The beauty of keeping a food journal is that it gives you the opportunity to change the way you eat. Notice that you barely add vegetables to your meal? Make a point of eating more—and journal that, of course. Find out you snack too much, especially on high-carb foods? Take time to prepare snacks that you can eat throughout the day—and limit yourself to those. Says Cipullo: "You can see, 'Oh, after breakfast my blood sugar was 180, so tomorrow I know I'm not going to have that [food]. I'm going to try decreasing the carbs and increasing the protein and see if that helps for the breakfast tomorrow.' "

7. Tell the truth

If you want to keep your blood glucose in control or lose weight, don't lie. "The first goal is to definitely be honest," says Kirkpatrick. "If you lie to your food journal, you're just lying to yourself." Sure, you can write that you ate 10 M&Ms instead of two bags, but it won't do you any good. If you see a dietitian who reviews your journal and advises you based on it, you won't receive the right feedback. And if you're keeping the journal for yourself, you'll just be wasting your own time.
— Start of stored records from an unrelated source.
(** The run of edges with the target of the first one, and the rest. *)
Fixpoint take_group (target : Z) (edges : list (Z * Z)) : list (Z * Z) * list (Z * Z) :=
  match edges with
  | e :: edges => if e.1 =? target then let '(g, r) := take_group target edges in (e :: g, r) else ([], e :: edges)
  | [] => ([], [])
  end.
Fixpoint group_loop (fuel : nat) (edges : list (Z * Z)) : list (list (Z * Z)) :=
  match fuel, edges with
  | S fuel, e :: edges => let '(g, r) := take_group e.1 edges in (e :: g) :: group_loop fuel r
  | _, _ => []
  end.
(** The groups as the slices their ranges select. *)
Definition group_reverse_edges (reverse_edges : list (Z * Z)) : list (list (Z * Z)) :=
  let edges := dedup (merge_sort edge_le reverse_edges) in
  group_loop (length edges) edges.

Lemma take_group_ok target edges :
  let '(g, r) := take_group target edges in
  edges = g ++ r ∧ Forall (λ e, e.1 = target) g ∧ match r with e :: _ => e.1 ≠ target | [] => True end.
Proof.
  induction edges as [|e edges IH]; cbn [take_group]; [done|]. destruct (e.1 =? target) eqn:E; [apply Z.eqb_eq in E|apply Z.eqb_neq in E; done].
  destruct (take_group target edges) as [g r]. destruct IH as (-> & Hg & Hr). split_and!; [done|by constructor|done].
Qed.

Lemma edges_sorted_dedup l : StronglySorted edge_le l → StronglySorted (λ a b, edge_le a b ∧ a ≠ b) (dedup l).
Proof.
  induction l as [|x [|y l] IH]; intros Hs; [constructor|repeat constructor|].
  apply StronglySorted_inv in Hs as [Hs Hx]. specialize (IH Hs).
  change (dedup (x :: y :: l)) with (if decide (x = y) then dedup (y :: l) else x :: dedup (y :: l)).
  case_decide as E; [done|]. constructor; [done|]. apply Forall_forall. intros z Hz. rewrite dedup_elem in Hz.
  rewrite Forall_forall in Hx. split; [by apply Hx|]. intros ->. apply elem_of_cons in Hz as [->|Hz]; [done|].
  pose proof (Hx y ltac:(set_solver)) as H1. apply StronglySorted_inv in Hs as [_ Hy]. rewrite Forall_forall in Hy. specialize (Hy z Hz).
  unfold edge_le in H1, Hy. destruct y, z. cbn in *. apply E. f_equal; lia.
Qed.
(** ** The loop *)

Lemma pop_loop_ok vs f fr :
  vs_rep n vs f → (∀ c, c ∈ fr → ∃ i, (i < n)%nat ∧ c = scored i) →
  ∃ found fr', pop_loop vs fr = Ok (found, fr') ∧ (∀ c, c ∈ fr' → c ∈ fr) ∧
    match found with
    | Some c => ∃ i, (i < n)%nat ∧ c = scored i ∧ f i = 2 ∧ ∀ j, j ≠ i → f j = 2 → scored j ∈ fr → scored j ∈ fr'
    | None => ∀ j, (j < n)%nat → f j = 2 → scored j ∉ fr
    end.
Proof.
  intros Hr. induction fr as [|c fr IH]; intros Hfr; cbn [pop_loop].
  { exists None, []. split_and!; [done|set_solver|]. intros j _ _. set_solver. }
  destruct (Hfr c ltac:(set_solver)) as (i & Hi & ->). assert (Z.to_nat (id (scored i)) = i) as -> by apply Nat2Z.id.
  rewrite (is_retained_ok n Hn vs f i Hr Hi). cbn [mbind io_result_bind].
  destruct (f i =? 2) eqn:E; [apply Z.eqb_eq in E|apply Z.eqb_neq in E].
  - exists (Some (scored i)), fr. split_and!; [done|set_solver|]. exists i. split_and!; [done|done|done|].
    intros j Hne Hj [Ej|Hin]%elem_of_cons; [|done]. injection Ej as Ej _. lia.
  - destruct IH as (found & fr' & -> & Hsub & Hf); [set_solver|]. exists found, fr'. split_and!; [done|set_solver|]. destruct found as [c|].
    + destruct Hf as (k & Hk & -> & Hfk & Hrest). exists k. split_and!; [done|done|done|]. intros j Hne Hj [Ej|Hin]%elem_of_cons; [|auto].
      injection Ej as Ej _. assert (j = i) as -> by lia. done.
    + intros j Hj Hfj [Ej|Hin]%elem_of_cons; [injection Ej as Ej _; assert (j = i) as -> by lia; done|]. by apply (Hf j).
Qed.

Context (adj : CompactAdjacency) (l : list (list Z)) (Hrep : rep adj l) (Hlen : length l = n).
Context (Hnonneg : Forall (Forall (λ v, 0 <= v)) l).

(** Every neighbour of an expanded node has been seen. *)
Definition expanded_closed (f : nat → Z) : Prop := ∀ u v, (u < n)%nat → f u = 3 → edge l u v → (v < n)%nat → f v ≠ 0.

Lemma visit_neighbor_ok s f v :
  search_inv s f → 0 <= v →
  ∃ s' f', visit_neighbor dq adj L s v = Ok s' ∧ search_inv s' f' ∧ (potential f' ≤ potential f)%nat ∧
    (∀ j, (f j ≠ 0 → f' j ≠ 0) ∧ (f' j = 3 → f j = 3)) ∧ ((Z.to_nat v < n)%nat → f' (Z.to_nat v) ≠ 0).
Proof.
  intros Hinv Hv. unfold visit_neighbor, adj_len. rewrite (rep_count adj l Hrep), Hlen.
  destruct (n <=? Z.to_nat v)%nat eqn:E; [apply Nat.leb_le in E|apply Nat.leb_gt in E].
  { exists s, f. split_and!; [done|done|lia|done|lia]. }
  rewrite (is_visited_ok n Hn _ f _ (si_states _ _ Hinv) E). cbn [mbind io_result_bind].
  destruct (f (Z.to_nat v) =? 0) eqn:E0; [apply Z.eqb_eq in E0|apply Z.eqb_neq in E0]; cbn [negb].
  - assert (Scored v (dq (Z.to_nat v)) = scored (Z.to_nat v)) as -> by (unfold scored; by rewrite Z2Nat.id).
    destruct (insert_candidate_ok s f (Z.to_nat v) Hinv E E0) as (s' & f' & -> & Hinv' & Hpot & Hmono). exists s', f'.
    split_and!; [done|done|lia| |]; [intros j; destruct (Hmono j); split; auto|intros _; apply Hmono; by right].
  - exists s, f. split_and!; [done|done|lia|done|done].
Qed.

Lemma visit_neighbors_ok nbrs : ∀ s f,
  search_inv s f → Forall (λ v, 0 <= v) nbrs →
  ∃ s' f', try_fold (visit_neighbor dq adj L) s nbrs = Ok s' ∧ search_inv s' f' ∧ (potential f' ≤ potential f)%nat ∧
    (∀ j, (f j ≠ 0 → f' j ≠ 0) ∧ (f' j = 3 → f j = 3)) ∧ ∀ v, v ∈ nbrs → (Z.to_nat v < n)%nat → f' (Z.to_nat v) ≠ 0.
Proof.
  induction nbrs as [|v nbrs IH]; intros s f Hinv Hb; cbn [try_fold].
  { exists s, f. split_and!; [done|done|lia|done|set_solver]. }
  apply Forall_cons in Hb as [Hv Hb]. destruct (visit_neighbor_ok s f v Hinv Hv) as (s1 & f1 & -> & Hinv1 & Hp1 & Hm1 & Hv1).
  cbn [mbind io_result_bind]. destruct (IH s1 f1 Hinv1 Hb) as (s2 & f2 & -> & Hinv2 & Hp2 & Hm2 & Hv2). exists s2, f2. split_and!; [done|done|lia| |].
  - intros j. destruct (Hm1 j), (Hm2 j). split; auto.
  - intros w [->|Hw]%elem_of_cons Hlt; [|auto]. apply Hm2. auto.
Qed.

Lemma expand_inv s f i vs fr :
  search_inv s f → (i < n)%nat → f i = 2 → vs_rep n vs (upd f i 3) →
  (∀ c, c ∈ fr → c ∈ frontier s) → (∀ j, (j < n)%nat → j ≠ i → f j = 2 → scored j ∈ fr) →
  search_inv (Scratch vs (results s) fr) (upd f i 3).
Proof.
  intros [Hst Hrg Hso Hl Hnd Hre Hme Hfr Hop Hrj] Hi H2 Hvs Hsub Hopen.
  assert (∀ j, j ≠ i → upd f i 3 j = f j) as Hother by (intros; unfold upd; by rewrite decide_False).
  assert (upd f i 3 i = 3) as Hself by (unfold upd; by rewrite decide_True).
  split; cbn [visit_states results frontier]; try done.
  - intros j Hj. destruct (decide (j = i)) as [->|]; [rewrite Hself; auto|]. rewrite Hother by done. auto.
  - intros c Hc. destruct (Hre c Hc) as (j & Hj & -> & Hs). exists j. split_and!; [done|done|].
    destruct (decide (j = i)) as [->|]; [by right|]. rewrite Hother by done. done.
  - intros j Hj Hs. destruct (decide (j = i)) as [->|]; [apply Hme; auto|]. rewrite Hother in Hs by done. auto.
  - intros c Hc. auto.
  - intros j Hj Hs. destruct (decide (j = i)) as [->|]; [lia|]. rewrite Hother in Hs by done. auto.
  - intros j Hj Hs. destruct (decide (j = i)) as [->|]; [lia|]. rewrite Hother in Hs by done. auto.
Qed.

Lemma greedy_loop_ok fuel : ∀ s f,
  (potential f < fuel)%nat → search_inv s f → expanded_closed f →
  ∃ s' f', greedy_loop dq adj L fuel s = Ok s' ∧ search_inv s' f' ∧ expanded_closed f' ∧ (∀ j, f j ≠ 0 → f' j ≠ 0) ∧
    ∀ j, (j < n)%nat → f' j ≠ 2.
Proof.
  induction fuel as [|fuel IH]; intros s f Hf Hinv Hcl; [lia|]. cbn [greedy_loop]. unfold pop_nearest_unexpanded.
  destruct (pop_loop_ok (visit_states s) f (frontier s) (si_states _ _ Hinv) (si_frontier _ _ Hinv)) as (found & fr & -> & Hsub & Hfound).
  cbn [mbind io_result_bind]. destruct found as [c|].
  - destruct Hfound as (i & Hi & -> & H2 & Hrest). cbn [visit_states results frontier]. assert (Z.to_nat (id (scored i)) = i) as -> by apply Nat2Z.id.
    destruct (mark_state_ok n Hn (visit_states s) f i 3 (si_states _ _ Hinv) Hi ltac:(lia) ltac:(lia)) as (vs & E & Hvs).
    unfold mark_expanded. rewrite E. cbn [mbind io_result_bind].
    destruct (lookup_lt_is_Some_2 l i) as [x Hx]; [lia|]. rewrite (adj_neighbors_ok adj l i x Hrep Hx). cbn [mbind io_result_bind].
    destruct (visit_neighbors_ok x (Scratch vs (results s) fr) (upd f i 3)) as (s1 & f1 & -> & Hinv1 & Hp1 & Hm1 & Hv1).
    { apply expand_inv; try done. intros j Hj Hne Hfj. apply Hrest; [done|done|]. by apply (si_open _ _ Hinv). }
    { exact (Forall_lookup_1 _ _ _ _ Hnonneg Hx). }
    cbn [mbind io_result_bind].
    assert (∀ j, f j ≠ 0 → f1 j ≠ 0) as Hmono by (intros j Hj; apply Hm1; unfold upd; case_decide; lia).
    destruct (IH s1 f1) as (s2 & f2 & -> & Hinv2 & Hcl2 & Hm2 & Hd2).
    + pose proof (potential_upd f i 3 Hi) as Ep. rewrite H2 in Ep. cbn in Ep. lia.
    + done.
    + intros u v Hu Hfu He Hv. destruct (Hm1 u) as [_ Hu3]. specialize (Hu3 Hfu). unfold upd in Hu3. case_decide as Eu.
      * subst u. destruct He as (x' & Hx' & Hvx). rewrite Hx in Hx'. injection Hx' as <-. rewrite <- (Nat2Z.id v). apply Hv1; [done|lia].
      * apply Hmono. by apply (Hcl u).
    + exists s2, f2. split_and!; [done|done|done|auto|done].
  - eexists (Scratch (visit_states s) (results s) fr), f. split_and!; [done| |done|done|].
    + destruct Hinv as [Hst Hrg Hso Hl Hnd Hre Hme Hfr Hop Hrj]. split; cbn [visit_states results frontier]; auto.
      intros j Hj Hs. exfalso. by apply (Hfound j Hj Hs), Hop.
    + intros j Hj Hs. by apply (Hfound j Hj Hs), (si_open _ _ Hinv).
Qed.

Lemma potential_zero : potential (λ _, 0) = (2 * n)%nat.
Proof.
  unfold potential. rewrite <- (length_seq n 0) at 2. induction (seq 0 n) as [|i k IH]; [done|]. cbn [sum_list_with length]. rewrite IH. cbn. lia.
Qed.

Lemma fresh_inv vs : vs_rep n vs (λ _, 0) → search_inv (Scratch vs [] []) (λ _, 0).
Proof. intros Hvs. split; cbn [visit_states results frontier length]; first [done|by constructor|lia|intros; lia|intros; set_solver|by auto]. Qed.

(** What a finished search has found. *)
Record search_result (entry : nat) (found : list ScoredNode) : Prop := {
  sr_sorted : StronglySorted scored_le found;
  sr_len : (length found ≤ L)%nat;
  sr_nodup : NoDup (id <$> found);
  sr_nodes : ∀ c, c ∈ found → ∃ i, (i < n)%nat ∧ c = scored i;
  sr_entry : scored entry ∈ found ∨ (length found = L ∧ ∀ c, c ∈ found → scored_le c (scored entry));
  sr_local : ∀ u v, (u < n)%nat → scored u ∈ found → edge l u v → (v < n)%nat →
    scored v ∈ found ∨ (length found = L ∧ ∀ c, c ∈ found → scored_le c (scored v));
}.

Lemma greedy_run_ok vs entry :
  vs_rep n vs (λ _, 0) → (entry < n)%nat →
  ∃ s' f', (s ← insert_candidate (Scratch vs [] []) (scored entry) L; greedy_loop dq adj L (S (2 * adj_len adj)) s) = Ok s' ∧
    vs_rep n (visit_states s') f' ∧ search_result entry (results s').
Proof.
  intros Hvs He. destruct (insert_candidate_ok (Scratch vs [] []) (λ _, 0) entry (fresh_inv vs Hvs) He eq_refl) as (s1 & f1 & -> & Hinv1 & Hp1 & Hm1).
  cbn [mbind io_result_bind]. unfold adj_len. rewrite (rep_count adj l Hrep), Hlen. rewrite potential_zero in Hp1.
  destruct (greedy_loop_ok (S (2 * n)) s1 f1) as (s2 & f2 & -> & Hinv2 & Hcl2 & Hm2 & Hd2); [lia|done| |].
  { intros u v Hu Hfu. destruct (Hm1 u) as [_ H3]. specialize (H3 Hfu). lia. }
  exists s2, f2. split_and!; [done|apply Hinv2|]. pose proof Hinv2 as [Hst Hrg Hso Hl Hnd Hre Hme Hfr Hop Hrj].
  assert (∀ v, (v < n)%nat → f2 v ≠ 0 → scored v ∈ results s2 ∨ (length (results s2) = L ∧ ∀ c, c ∈ results s2 → scored_le c (scored v))) as Hseen.
  { intros v Hv Hne. destruct (Hrg v Hv) as [?|[?|[?|?]]]; [done|right; by apply Hrj|left; apply Hme; auto..]. }
  split; try done.
  - intros c Hc. destruct (Hre c Hc) as (i & Hi & -> & _). eauto.
  - apply Hseen; [done|]. apply Hm2. apply Hm1. by right.
  - intros u v Hu Hin Hedge Hv. apply Hseen; [done|]. apply (Hcl2 u v Hu); [|done|done].
    destruct (Hre _ Hin) as (i & Hi & E & [?|H3]); injection E as E _; assert (u = i) as -> by lia; [by destruct (Hd2 i Hu)|done].
Qed.

End Invariant.

(** C21: greedy search on any stored graph of fewer than 2^30 nodes returns, for
    any distances, search list size and earlier use of the scratch memory,
    dense or sparse: the result is a list of at most [search_list_size]
    distinct nodes with their distances in increasing order, and it is a local
    optimum: a neighbour of a result is itself a result, or the list is full
    and every result is at least as near; the same holds for the entry. *)
Theorem greedy_search_local_optimum dq adj l L entry s f :
  rep adj l → Z.of_nat (length l) < 2 ^ 30 → Forall (Forall (λ v, 0 <= v)) l → (entry < length l)%nat → (0 < L)%nat →
  vs_rep (length l) (visit_states s) f →
  ∃ s', greedy_search_with_scratch dq adj L (Z.of_nat entry) s = Ok s' ∧ search_result dq (length l) L l entry (results s').
Proof.
  intros Hr Hn Hnn He HL Hvs. unfold greedy_search_with_scratch. destruct (begin_search_ok (length l) Hn s f Hvs) as (vs & -> & Hvs'). cbn [mbind io_result_bind].
  unfold adj_len at 1. rewrite (rep_count adj l Hr), !(proj2 (Nat.eqb_neq _ 0)) by lia. cbn [orb]. rewrite Nat2Z.id.
  destruct (greedy_run_ok dq (length l) L Hn adj l Hr eq_refl Hnn vs entry Hvs' He) as (s' & f' & E & _ & Hres). exists s'. split; [exact E|done].
Qed.

Definition demo_distance (i : nat) : Z := default 0 ([5; 9; 3; 4; 1] !! i).
Lemma greedy_search_local_optimum_witness :
  ∃ s', greedy_search_with_scratch demo_distance demo_adjacency 2 (Z.of_nat 1) (Scratch (Dense [0; 0; 0; 0; 0] []) [] []) = Ok s' ∧
    results s' = [Scored 4 1; Scored 2 3] ∧ search_result demo_distance 5 2 demo_lists 1 (results s').
Proof.
  destruct (greedy_search_local_optimum demo_distance demo_adjacency demo_lists 2 1 (Scratch (Dense [0; 0; 0; 0; 0] []) [] []) (λ _, 0)) as (s' & E & Hs).
  - apply demo_adjacency_rep.
  - vm_compute. reflexivity.
  - repeat (apply Forall_cons_2; [repeat (apply Forall_cons_2; [lia|]); constructor|]). constructor.
  - vm_compute. lia.
  - lia.
  - cbn. split_and!; [done| |intros i _ Hi; done|constructor]. intros i Hi. do 5 (destruct i as [|i]; [done|]). lia.
  - exists s'. split_and!; [done| |done].
    assert ((s ← greedy_search_with_scratch demo_distance demo_adjacency 2 (Z.of_nat 1) (Scratch (Dense [0; 0; 0; 0; 0] []) [] []); Ok (results s))
      = Ok [Scored 4 1; Scored 2 3]) as E' by (vm_compute; reflexivity).
    rewrite E in E'. cbn [mbind io_result_bind] in E'. by injection E'.
Defined.
(** ** The sample and the seeds *)

Definition subsample_step (n : nat) (st : list nat * R) (i : nat) : io_result (list nat * R) :=
  let '(indices, rng) := st in
  if (i <? n)%nat then
    let '(j, rng) := gen_range i n rng in
    indices ← vec_swap i j indices; Ok (indices, rng)
  else Panic.
Definition subsample (data : list Z) (n d target_n : nat) (rng : R) : io_result (list Z * R) :=
  '(indices, rng) ← try_fold (subsample_step n) (seq 0 n, rng) (seq 0 target_n);
  rows ← try_map (λ src_i, expect (get_slice (src_i * d) d data)) (take target_n indices);
  Ok (concat rows, rng).

(** The point where the running sum of the distances reaches [target]. *)
Fixpoint reach (cumulative target : Z) (i : nat) (min_dists : list Z) : option nat :=
  match min_dists with
  | [] => None
  | m :: rest =>
      let cumulative := f32_add cumulative m in
      if f32_ge cumulative target then Some i else reach cumulative target (S i) rest
  end.
Definition plusplus_step (data : list Z) (n d : nat) (st : list Z * list Z * R) (c : nat) : io_result (list Z * list Z * R) :=
  let '(centroids, min_dists, rng) := st in
  prev ← expect (get_slice ((c - 1) * d) d centroids);
  min_dists ← try_map (λ '(i, m), row ← expect (get_slice (i * d) d data); dist ← fvec_l2sqr arch row prev;
                                  Ok (if f32_lt dist m then dist else m)) (imap pair min_dists);
  let total := foldl f32_add 0 min_dists in
  let '(u, rng) := gen_f32 rng in
  let target := f32_mul u total in
  let selected := default (n - 1)%nat (reach 0 target 0 min_dists) in
  row ← expect (get_slice (selected * d) d data);
  centroids ← copy_into (c * d) row centroids;
  Ok (centroids, min_dists, rng).
Definition kmeans_plusplus_init (data : list Z) (n d k : nat) (rng : R) : io_result (list Z * R) :=
  if (0 <? n)%nat then
    let '(first, rng) := gen_range 0 n rng in
    row ← expect (get_slice (first * d) d data);
    centroids ← copy_into 0 row (replicate (k * d) 0);
    '(centroids, _, rng) ← try_fold (plusplus_step data n d) (centroids, replicate n F32_MAX, rng) (seq 1 (k - 1));
    Ok (centroids, rng)
  else Panic.
Lemma rows_of_S d n l : rows_of d (S n) l = take d l :: rows_of d n (drop d l).
Proof.
  unfold rows_of. cbn [seq fmap list_fmap]. f_equal. rewrite <- fmap_S_seq, <- list_fmap_compose. apply list_fmap_ext. intros i x _. unfold slice, compose. by rewrite drop_drop.
Qed.
Lemma rows_of_split d m n l : rows_of d (m + n) l = rows_of d m l ++ rows_of d n (drop (m * d) l).
Proof.
  revert l. induction m as [|m IH]; intros l; [done|]. cbn [Nat.add]. rewrite !rows_of_S, IH. cbn [app]. by rewrite drop_drop.
Qed.
Lemma rows_of_take d n l : rows_of d n (take (n * d) l) = rows_of d n l.
Proof.
  revert l. induction n as [|n IH]; intros l; [done|]. rewrite !rows_of_S. rewrite <- (IH (drop d l)). f_equal.
  - rewrite take_take. f_equal. lia.
  - f_equal. cbn [Nat.mul]. by rewrite <- take_drop_commute.
Qed.

(** The blocks of the data, scored, are the blocks of the scores. *)
Lemma scored_chunks {A} (f : list Z → A) rows d : (0 < rows)%nat → (0 < d)%nat → ∀ fuel1 fuel2 n (data : list Z) (l : list nat),
  length data = (n * d)%nat → length l = n → (length data ≤ fuel1)%nat → (length l ≤ fuel2)%nat →
  (λ p, f <$> rows_of d (length p.2) p.1) <$> zip (chunks_fuel fuel1 (rows * d) data) (chunks_fuel fuel2 rows l) = chunks_fuel fuel2 rows (f <$> rows_of d n data).
Proof.
  intros Hr Hd. induction fuel1 as [|fuel1 IH]; intros fuel2 n data l Hl1 Hl2 Hf1 Hf2.
  { destruct data; [|cbn in Hf1; lia]. destruct n; [|cbn in Hl1; nia]. destruct l; [|done]. by destruct fuel2. }
  destruct n as [|n]. { destruct data; [|cbn in Hl1; lia]. destruct l; [|done]. by destruct fuel2. }
  destruct data as [|x data]; [cbn in Hl1; lia|]. destruct l as [|y l]; [done|]. destruct fuel2 as [|fuel2]; [cbn in Hf2; lia|]. set (D := x :: data) in *. set (L := y :: l) in *.
  change (chunks_fuel (S fuel1) (rows * d) D) with (take (rows * d) D :: chunks_fuel fuel1 (rows * d) (drop (rows * d) D)).
  change (chunks_fuel (S fuel2) rows L) with (take rows L :: chunks_fuel fuel2 rows (drop rows L)). cbn [zip_with]. rewrite fmap_cons. cbn [fst snd].
  rewrite (IH fuel2 (S n - rows)%nat (drop (rows * d) D) (drop rows L)) by (rewrite ?length_drop; nia).
  set (T := f <$> rows_of d (S n) D). assert (T = (f <$> rows_of d (length (take rows L)) (take (rows * d) D)) ++ (f <$> rows_of d (S n - rows) (drop (rows * d) D))) as ES.
  { unfold T. rewrite <- fmap_app. f_equal. rewrite length_take, Hl2. destruct (le_lt_dec rows (S n)) as [Hle|Hgt].
    - replace (S n) with (rows + (S n - rows))%nat at 1 by lia. rewrite rows_of_split. rewrite Nat.min_l by lia. by rewrite rows_of_take.
    - rewrite Nat.min_r by lia. replace (S n - rows)%nat with 0%nat by lia. rewrite app_nil_r, take_ge by nia. done. }
  assert (length (f <$> rows_of d (length (take rows L)) (take (rows * d) D)) = length (take rows L)) as EL by (unfold rows_of; by rewrite !length_fmap, length_seq).
  assert (length T = length L) as LS by (unfold T, rows_of; rewrite !length_fmap, length_seq; done).
  clearbody T. destruct T as [|s T'] eqn:E; [done|]. cbn [chunks_fuel]. rewrite ES. f_equal.
  - destruct (le_lt_dec rows (length L)) as [Hle|Hgt].
    + rewrite take_app_length'; [done|]. rewrite EL, length_take. lia.
    + assert (f <$> rows_of d (S n - rows) (drop (rows * d) D) = []) as -> by (by replace (S n - rows)%nat with 0%nat by lia). rewrite app_nil_r. symmetry. apply take_ge. rewrite EL, length_take. lia.
  - f_equal. destruct (le_lt_dec rows (length L)) as [Hle|Hgt].
    + rewrite drop_app_length'; [done|]. rewrite EL, length_take. lia.
    + assert (f <$> rows_of d (S n - rows) (drop (rows * d) D) = []) as -> by (by replace (S n - rows)%nat with 0%nat by lia). rewrite app_nil_r. symmetry. apply drop_ge. rewrite EL, length_take. lia.
Qed.
Lemma chunks_fuel_concat {A} fuel w (l : list A) : (0 < w)%nat → (length l ≤ fuel)%nat → concat (chunks_fuel fuel w l) = l.
Proof.
  intros Hw. revert l. induction fuel as [|fuel IH]; intros l Hl; [by destruct l; [|cbn in Hl; lia]|]. destruct l as [|x l]; [done|]. set (L := x :: l) in *.
  change (chunks_fuel (S fuel) w L) with (take w L :: chunks_fuel fuel w (drop w L)). cbn [concat]. rewrite IH by (rewrite length_drop; cbn in *; lia). apply take_drop.
Qed.
Lemma chunks_fuel_fmap {A B} (f : A → B) fuel w l : chunks_fuel fuel w (f <$> l) = fmap (M:=list) f <$> chunks_fuel fuel w l.
Proof.
  revert l. induction fuel as [|fuel IH]; intros l; [done|]. destruct l as [|x l]; [done|]. rewrite fmap_cons. cbn [chunks_fuel]. rewrite <- fmap_cons, <- fmap_take, <- fmap_drop, IH. done.
Qed.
"Make sure your heart is in it and you want to do it. You have to be ready. You need to say, 'I need to make a change, and I'm going to do it,' " says Kirkpatrick. Once you're fully committed to it, being truthful in your food journal may help you in surprising ways. "Some of my clients have said, 'I really wanted that chocolate chip cookie, but I didn't want to write it down.' " Even if your eyes are the only ones reviewing the entries, you can still hold yourself accountable for what you're about to eat, what you already ate, and how that affected your body. And in the end, that's what matters.